Franklin. What then would you have me do with my carriage?

Gout. Burn it if you choose; you would at least get heat out of it once in this way; or if you dislike that proposal, here's another for you: observe the poor peasants who work in the vineyards and grounds about the villages of Passy, Auteuil, Chaillois, &c. you may find every day, among these deserving creatures, four or five old men and women, bent, and perhaps crippled, by weight of years, and too long and too great labour. After a most fatiguing day these people have to trudge a mile or two to their smoky huts. Order your coachman to set them down. That is an act that will be good for your soul; and at the same time, after your visit to the B** s if you return on foot, that will be good for your body?

Franklin Ah! how tiresome you are!

Gout. Well then, to my office; it should not be forgotten that I am your physician. There.

Franklin. Oh-h-h! what a devil of a physician! Gout. How ungrateful are you to say so! Is it not I, who, in the character of your physician, have saved you from the palsy, dropsy, and apoplexy? one or other of which would have done for you long ago, but for me.

Franklin. I submit-and thank you for the past; but entreat the discontinuance of your visits for the future for in my mind one had better die than be cured so dolefully. Permit me just to hint, that I have also not been unfriendly to you. I never feed physician, or quack of any kind, to enter the list against you; if then you do not leave me to my repose, it may be said you are ungrateful too.

Gout. I can scarcely acknowledge that as any objection. As to quacks, I despise them: they may kill you, indeed, but cannot injure me. And as to regular physicians, they are at last convinced, that the gout, in such a subject as you are, is no disease, but a remedy; and wherefore cure a remedy? But to our business-there

Franklin. Oh! Oh! For Heaven's sake leave me; and I promise faithfully never more to play at chess, but to take exercise daily, and live temperately.

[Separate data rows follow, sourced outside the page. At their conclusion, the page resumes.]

Lemma arm_reversible : reversible 2 arm_instr.
Proof.
  intros pc b0 b1 b2 b3 Ha H c0 c1 c2 c3. repeat (apply Forall_cons in H as [? H]). clear H.
  unfold arm_instr. destruct (Z.eqb_spec b3 0xEB) as [->|Hn].
  2: { intros [= <- <- <- <-]. now rewrite (proj2 (Z.eqb_neq b3 0xEB) Hn). }
  unfold is_byte in *.
  assert (forall b0 b1 b2, 0 <= b0 < 256 -> 0 <= b1 < 256 -> 0 <= b2 < 256 ->
    u32 (Z.shiftl (Z.lor (Z.lor (Z.shiftl b2 16) (Z.shiftl b1 8)) b0) 2) = (b0 + 256 * b1 + 65536 * b2) * 2 ^ 2) as Hsrc.
  { intros x y z Hx Hy Hz. rewrite !Z.shiftl_mul_pow2 by lia.
    rewrite (lor_shifted 16 z (y * 2 ^ 8)) by lia.
    replace (z * 2 ^ 16 + y * 2 ^ 8) with ((z * 256 + y) * 2 ^ 8) by lia. rewrite (lor_shifted 8) by lia.
    rewrite u32_small by (unfold is_u32; lia). lia. }
  rewrite !Hsrc by assumption. rewrite !Z.shiftr_div_pow2 by lia.
  set (s := b0 + 256 * b1 + 65536 * b2). assert (0 <= s < 2 ^ 24) as Hs by (subst s; lia).
  pose proof (convert_roundtrip 2 24 pc 8 s ltac:(lia) ltac:(lia) ltac:(lia) ltac:(change (2 ^ 2) with 4 in *; dlia) Hs) as Hr.
  set (d := convert true pc 8 (s * 2 ^ 2) / 2 ^ 2) in *. intros E. injection E as <- <- <- <-.
  rewrite Z.eqb_refl. rewrite Hsrc by apply u8_range.
  rewrite join24.
  set (e := convert false pc 8 (d mod 2 ^ 24 * 2 ^ 2) / 2 ^ 2) in *.
  now destruct (split24 e b0 b1 b2) as (-> & -> & ->).
Qed.

(** Bit fields of a byte, decided by running through the values. *)
Lemma byte_fields b : is_byte b ->
  Z.land b 7 = b mod 8 /\ Z.land b 3 = b mod 4 /\ Z.land b (Z.lnot 3) = b / 4 * 4 /\
  (Z.land b 0xF8 = 0xF0 -> b = 0xF0 + b mod 8) /\ (Z.land b 0xF8 = 0xF8 -> b = 0xF8 + b mod 8) /\
  (Z.shiftr b 2 = 0x12 -> b = 0x48 + b mod 4) /\ (Z.land b 0xC0 = 0 -> b < 64) /\
  (Z.land b 0xC0 = 0xC0 -> 192 <= b).
Proof.
  intros Hb. pose proof (byte_sweep (fun b =>
    (Z.land b 7 =? b mod 8) && (Z.land b 3 =? b mod 4) && (Z.land b (Z.lnot 3) =? b / 4 * 4) &&
    implb (Z.land b 0xF8 =? 0xF0) (b =? 0xF0 + b mod 8) && implb (Z.land b 0xF8 =? 0xF8) (b =? 0xF8 + b mod 8) &&
    implb (Z.shiftr b 2 =? 0x12) (b =? 0x48 + b mod 4) && implb (Z.land b 0xC0 =? 0) (b <? 64) &&
    implb (Z.land b 0xC0 =? 0xC0) (192 <=? b)) eq_refl b Hb) as H. cbv beta in H.
  rewrite !andb_true_iff in H. destruct H as [[[[[[[H1 H2] H3] H4] H5] H6] H7] H8].
  apply Z.eqb_eq in H1, H2, H3. split_and!; try assumption; intros E.
  all: match goal with |- ?g => idtac end.
  - rewrite E in H4. cbn in H4. lia.
  - rewrite E in H5. cbn in H5. lia.
  - rewrite E in H6. cbn in H6. lia.
  - rewrite E in H7. cbn in H7. lia.
  - rewrite E in H8. cbn in H8. lia.
Qed.

Lemma lor_land7 x : Z.lor 0xF0 (Z.land x 7) = 0xF0 + x mod 8 /\ Z.lor 0xF8 (Z.land x 7) = 0xF8 + x mod 8.
Proof.
  change 7 with (2 ^ 3 - 1). rewrite land_low by lia. pose proof (Z.mod_pos_bound x (2 ^ 3) ltac:(lia)).
  change 0xF0 with (30 * 2 ^ 3). change 0xF8 with (31 * 2 ^ 3).
  rewrite !lor_shifted by lia. split; reflexivity.
Qed.

Lemma armthumb_src b0 b1 b2 b3 :
  bytes_ok [b0; b1; b2; b3] ->
  u32 (Z.shiftl (Z.lor (Z.lor (Z.lor (Z.shiftl (Z.land b1 7) 19) (Z.shiftl b0 11))
    (Z.shiftl (Z.land b3 7) 8)) b2) 1) = (b1 mod 8 * 524288 + b0 * 2048 + b3 mod 8 * 256 + b2) * 2 ^ 1.
Proof.
  intros H. repeat (apply Forall_cons in H as [? H]). clear H.
  destruct (byte_fields b1 ltac:(assumption)) as [-> _]. destruct (byte_fields b3 ltac:(assumption)) as [-> _].
  unfold is_byte in *. rewrite !Z.shiftl_mul_pow2 by lia.
  pose proof (Z.mod_pos_bound b1 8 ltac:(lia)). pose proof (Z.mod_pos_bound b3 8 ltac:(lia)).
  rewrite (lor_shifted 19 (b1 mod 8) (b0 * 2 ^ 11)) by lia.
  replace (b1 mod 8 * 2 ^ 19 + b0 * 2 ^ 11) with ((b1 mod 8 * 256 + b0) * 2 ^ 11) by lia.
  rewrite (lor_shifted 11) by lia.
  replace ((b1 mod 8 * 256 + b0) * 2 ^ 11 + b3 mod 8 * 2 ^ 8)
    with (((b1 mod 8 * 256 + b0) * 8 + b3 mod 8) * 2 ^ 8) by lia.
  rewrite (lor_shifted 8) by lia. rewrite u32_small by (unfold is_u32; lia). lia.
Qed.

Lemma armthumb_four enc pc b0 b1 b2 b3 :
  exists c0 c1 c2 c3, armthumb_instr enc pc b0 b1 b2 b3 = [c0; c1; c2; c3] /\ bytes_ok [c0; c1; c2; c3] /\
  armthumb_match c1 c3 = true.
Proof.
  unfold armthumb_instr, armthumb_match.
  match goal with |- context [Z.shiftr ?d 19] => generalize d end. intros d.
  destruct (lor_land7 (Z.shiftr d 19)) as [-> _]. destruct (lor_land7 (Z.shiftr d 8)) as [_ ->].
  pose proof (Z.mod_pos_bound (Z.shiftr d 19) 8 ltac:(lia)). pose proof (Z.mod_pos_bound (Z.shiftr d 8) 8 ltac:(lia)).
  do 4 eexists. split; [reflexivity|]. split.
  - repeat (apply Forall_cons_2); try apply is_byte_u8; try apply Forall_nil_2; unfold is_byte; lia.
  - change 0xF8 with (Z.land 255 (Z.lnot (2 ^ 3 - 1))) at 1. apply andb_true_iff.
    assert (forall m, 0 <= m < 8 -> (Z.land (240 + m) 0xF8 =? 0xF0) = true /\ (Z.land (248 + m) 0xF8 =? 0xF8) = true) as Hm.
    { intros m Hm. assert (m = 0 \/ m = 1 \/ m = 2 \/ m = 3 \/ m = 4 \/ m = 5 \/ m = 6 \/ m = 7) as D by lia.
      destruct_or! D; subst m; split; reflexivity. }
    split; apply Hm; assumption.
Qed.

Lemma armthumb_reversible pc b0 b1 b2 b3 c0 c1 c2 c3 :
  pc mod 2 ^ 1 = 0 -> bytes_ok [b0; b1; b2; b3] -> armthumb_match b1 b3 = true ->
  armthumb_instr true pc b0 b1 b2 b3 = [c0; c1; c2; c3] ->
  armthumb_instr false pc c0 c1 c2 c3 = [b0; b1; b2; b3].
Proof.
  intros Ha H Hm E. destruct (armthumb_four true pc b0 b1 b2 b3) as (d0 & d1 & d2 & d3 & E' & Hd & _).
  assert (bytes_ok [c0; c1; c2; c3]) as Hc by congruence. clear d0 d1 d2 d3 E' Hd.
  unfold armthumb_instr in E |- *. rewrite armthumb_src in E |- * by assumption.
  rewrite !Z.shiftr_div_pow2 in E |- * by lia.
  set (s := b1 mod 8 * 524288 + b0 * 2048 + b3 mod 8 * 256 + b2) in *.
  unfold armthumb_match in Hm. b2p. repeat (apply Forall_cons in H as [? H]). clear H.
  destruct (byte_fields b1 ltac:(assumption)) as (_ & _ & _ & F1 & _).
  destruct (byte_fields b3 ltac:(assumption)) as (_ & _ & _ & _ & F3 & _).
  specialize (F1 ltac:(assumption)). specialize (F3 ltac:(assumption)). unfold is_byte in *.
  pose proof (Z.mod_pos_bound b1 8 ltac:(lia)). pose proof (Z.mod_pos_bound b3 8 ltac:(lia)).
  pose proof (convert_roundtrip 1 22 pc 4 s ltac:(lia) ltac:(lia) ltac:(lia)
    ltac:(change (2 ^ 1) with 2 in *; dlia) ltac:(subst s; lia)) as Hr.
  set (d := convert true pc 4 (s * 2 ^ 1) / 2 ^ 1) in *.
  destruct (lor_land7 (d / 2 ^ 19)) as [L1 _]. destruct (lor_land7 (d / 2 ^ 8)) as [_ L3].
  rewrite L1, L3 in E. injection E as <- <- <- <-.
  set (s' := (240 + (d / 2 ^ 19) mod 8) mod 8 * 524288 + u8 (d / 2 ^ 11) * 2048 +
    (248 + (d / 2 ^ 8) mod 8) mod 8 * 256 + u8 d).
  assert (s' = d mod 2 ^ 22) as ->.
  { subst s'. unfold u8. clearbody d. clear.
    change (2 ^ 19) with 524288. change (2 ^ 11) with 2048. change (2 ^ 8) with 256. change (2 ^ 22) with 4194304. dlia. }
  set (e := convert false pc 4 (d mod 2 ^ 22 * 2 ^ 1) / 2 ^ 1) in *.
  destruct (lor_land7 (e / 2 ^ 19)) as [-> _]. destruct (lor_land7 (e / 2 ^ 8)) as [_ ->].
  clearbody e. subst s. unfold u8. clear - Hr F1 F3 H0 H1 H3 H5 H4 H2 H6.
  change (2 ^ 19) with 524288. change (2 ^ 11) with 2048. change (2 ^ 8) with 256. change (2 ^ 22) with 4194304 in *.
  repeat f_equal; dlia.
Qed.

(** The target keeps the alignment. *)
Lemma convert_aligned enc k pc s :
  0 <= k <= 32 -> pc mod 2 ^ k = 0 -> convert enc pc 0 (s * 2 ^ k) mod 2 ^ k = 0.
Proof.
  intros Hk Ha.
  assert (forall x, u32 x mod 2 ^ k = x mod 2 ^ k) as Hu.
  { intros x. unfold u32. change 4294967296 with (2 ^ 32). apply Z.mod_mod_divide.
    exists (2 ^ (32 - k)). rewrite <- Z.pow_add_r by lia. f_equal. lia. }
  unfold convert. destruct enc; rewrite Hu, Z.add_0_r.
  - rewrite Zplus_mod, Ha, Z.mod_mul by (apply Z.pow_nonzero; lia). reflexivity.
  - rewrite Zminus_mod, Hu, Ha, Z.mod_mul by (apply Z.pow_nonzero; lia). reflexivity.
Qed.

Lemma powerpc_src b0 b1 b2 b3 :
  bytes_ok [b0; b1; b2; b3] ->
  Z.lor (Z.lor (Z.lor (Z.shiftl (Z.land b0 3) 24) (Z.shiftl b1 16)) (Z.shiftl b2 8)) (Z.land b3 (Z.lnot 3)) =
  (b0 mod 4 * 4194304 + b1 * 16384 + b2 * 64 + b3 / 4) * 2 ^ 2.
Proof.
  intros H. repeat (apply Forall_cons in H as [? H]). clear H.
  destruct (byte_fields b0 ltac:(assumption)) as (_ & -> & _). destruct (byte_fields b3 ltac:(assumption)) as (_ & _ & -> & _).
  unfold is_byte in *. rewrite !Z.shiftl_mul_pow2 by lia. pose proof (Z.mod_pos_bound b0 4 ltac:(lia)).
  assert (0 <= b3 / 4 * 4 < 256) by dlia.
  rewrite (lor_shifted 24) by lia.
  replace (b0 mod 4 * 2 ^ 24 + b1 * 2 ^ 16) with ((b0 mod 4 * 256 + b1) * 2 ^ 16) by lia.
  rewrite (lor_shifted 16) by lia.
  replace ((b0 mod 4 * 256 + b1) * 2 ^ 16 + b2 * 2 ^ 8)
    with (((b0 mod 4 * 256 + b1) * 256 + b2) * 2 ^ 8) by lia.
  rewrite (lor_shifted 8) by lia. lia.
Qed.

Lemma lor_land3 x : Z.lor 0x48 (Z.land x 0x03) = 0x48 + x mod 4.
Proof.
  change 3 with (2 ^ 2 - 1). rewrite land_low by lia. pose proof (Z.mod_pos_bound x (2 ^ 2) ltac:(lia)).
  change 0x48 with (18 * 2 ^ 2). rewrite lor_shifted by lia. reflexivity.
Qed.

Lemma powerpc_four : four_bytes powerpc_instr.
Proof.
  intros enc pc b0 b1 b2 b3 H. unfold powerpc_instr. case_if.
  - repeat (apply Forall_cons in H as [? H]). rewrite lor_land3.
    match goal with |- context [convert ?e ?p ?k ?x] => generalize (convert e p k x) end. intros d.
    do 4 eexists. split; [reflexivity|].
    repeat (apply Forall_cons_2); try apply is_byte_u8; try apply Forall_nil_2.
    pose proof (Z.mod_pos_bound (Z.shiftr d 24) 4 ltac:(lia)). unfold is_byte. lia.
  - do 4 eexists. split; [reflexivity|exact H].
Qed.

Lemma powerpc_word d m :
  d mod 4 = 0 -> 0 <= m < 4 ->
  d / 4 mod 16777216 =
  (72 + (d / 16777216) mod 4) mod 4 * 4194304 + u8 (d / 65536) * 16384 + u8 (d / 256) * 64 + u8 (m + d) / 4.
Proof.
  intros Hd Hm. unfold u8.
  assert ((m + d) mod 256 / 4 = (d / 4) mod 64) as -> by dlia.
  replace (d / 16777216) with (d / 4 / 4194304) by dlia. replace (d / 65536) with (d / 4 / 16384) by dlia.
  replace (d / 256) with (d / 4 / 64) by dlia. generalize (d / 4). clear. intros q. dlia.
Qed.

Gout. I know you too well. You promise fair; but, after a few months of good health, you will return to your old habits; your fine promises will be forgotten like the forms of the last year's clouds, Let us then finish the account, and I will go. But

I leave you with an assurance of visiting you again at a proper time and place; for my object is your good, and you are sensible now that I am your real friend.

A PARABLE AGAINST PERSECUTION, IN IMITATION OF SCRIPTURE LANGUAGE.

1. AND it came to pass, after these things, that Abraham sat in the door of his tent, about the going down of the sun.

2. And behold a man bent with age, coming from the way of the wilderness leaning on a staff.

3. And Abraham arose, and met him, and said unto him, Turn in, I pray thee, and wash thy feet, and tarry all night; and thou shalt arise early in the morning, and go on thy way.

4. And the man said, Nay; for I will abide under this tree.

5. But Abraham pressed him greatly: so he turned and they went into the tent: and Abraham baked unleavened bread, and they did eat.

6. And when Abraham saw that the man blessed not God, he said unto him, Wherefore dost thou not worship the most high God, creator of heaven and earth?

7. And the man answered and said, I do not worship thy God, neither do I call upon his name, for I have made to myself a God, which abideth always in my house, and provideth me with all things.